Everyone else in the room was stunned by her voice. She hadn't asked in an aggressive tone nor had she been insolent. It was only curiosity.

"Then why are you being disrespectful toward me?"

"I am not." The woman frowned at her words.

"Oh? So to you, loathing on me in the inside, cutting me off, looking down on me and thinking that I am trash is something respectful? I am sorry, but I disagree. I don't share even a little bit of your opinion. What you are doing to me right now, is disrespectful. If you are going to be like this, then next time don't come. And if you didn't mean it, and it's just your way of talking, then please stop bothering me. Be it a friend or a family, you don't talk to me like this. I am not your dog. And like I said, if you didn't mean any harm, it only meant that you and I aren't compatible at all as human beings."

"You! You!" She was at loss for words. It was the first time that she saw that cousin of hers being this expressionless and talking like that. Usually, she would be very aggressive.

"The exit is behind you. Please excuse my lack of politeness, as you can see I am a sick patient thus I am unable to drive you out by myself. But if you can't do that by yourself, I can always call security."

"You!" She was going to curse her but was shut down by the menacing face her niece gave her.

"Do you think I am kidding around right now?"

When she was a teenager, Lola had never cared about the treatment people gave her. She was her own person, so whether people liked or disliked her, she never gave a damn. She just ignored them. They never meant anything, and even an ant was more interesting to her.
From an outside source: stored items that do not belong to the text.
(* ===== verification/Replay.v ===== *)
(** * Replay protection (src/core/transaction/replay.go)

    Times are seconds for the timestamps of transactions and nanoseconds for the
    cache; every reading of the clock is an argument.  The detector's check
    takes two locks in turn, so it is three atomic steps, which the state machine
    at the end interleaves freely.  Addresses and chain ids are ASCII strings. *)

From stdpp Require Import base tactics numbers list gmap strings.
From Stdlib Require Import ZArith Lia Strings.Ascii.
From S2P Require Import Prelude SafeMath Uint256 Address.
Open Scope Z_scope.
Open Scope list_scope.

(** ** Configuration and the fields of a transaction *)

Record ReplayProtection : Type := MkReplayProtection {
  ChainID : string;
  FinalizedBlockHash : string;
  FinalizedBlockHeight : Z;
  MaxBlockAge : Z;
  Timestamp : Z;
  ShardID : string
}.

Record ReplayProtectionConfig : Type := MkReplayConfig {
  RequireFinalizedBlock : bool;
  MinFinalizedBlockAge : Z;
  TransactionMaxAge : Z;
  AllowEmptyFinalizedBlock : bool;
  TransactionTimeoutSeconds : Z;
  EnableShardProtection : bool;
  MaxNonceGap : Z;
  MaxReorgDepth : Z
}.

Definition DefaultReplayProtectionConfig : ReplayProtectionConfig :=
  MkReplayConfig true 2 1000 false 1800 true 100 100.
Definition DevelopmentReplayProtectionConfig : ReplayProtectionConfig :=
  MkReplayConfig false 0 10000 true 3600 false 1000 1000.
But now that she grew up and was a mother, she couldn't let people talk to her that way. She had children to take care of. What would they do if they heard people talk that way toward their mother? She didn't care about her reputation but her children's reputations.

She thought, at first, that it was fine if people talked that way to her, as long as her children weren't involved. But little did she know that she was wrong. The more passive she was, the sadder her children were. That's why she couldn't be passive anymore.

Ah, she smirked in her heart. She really had changed now that she was a mother.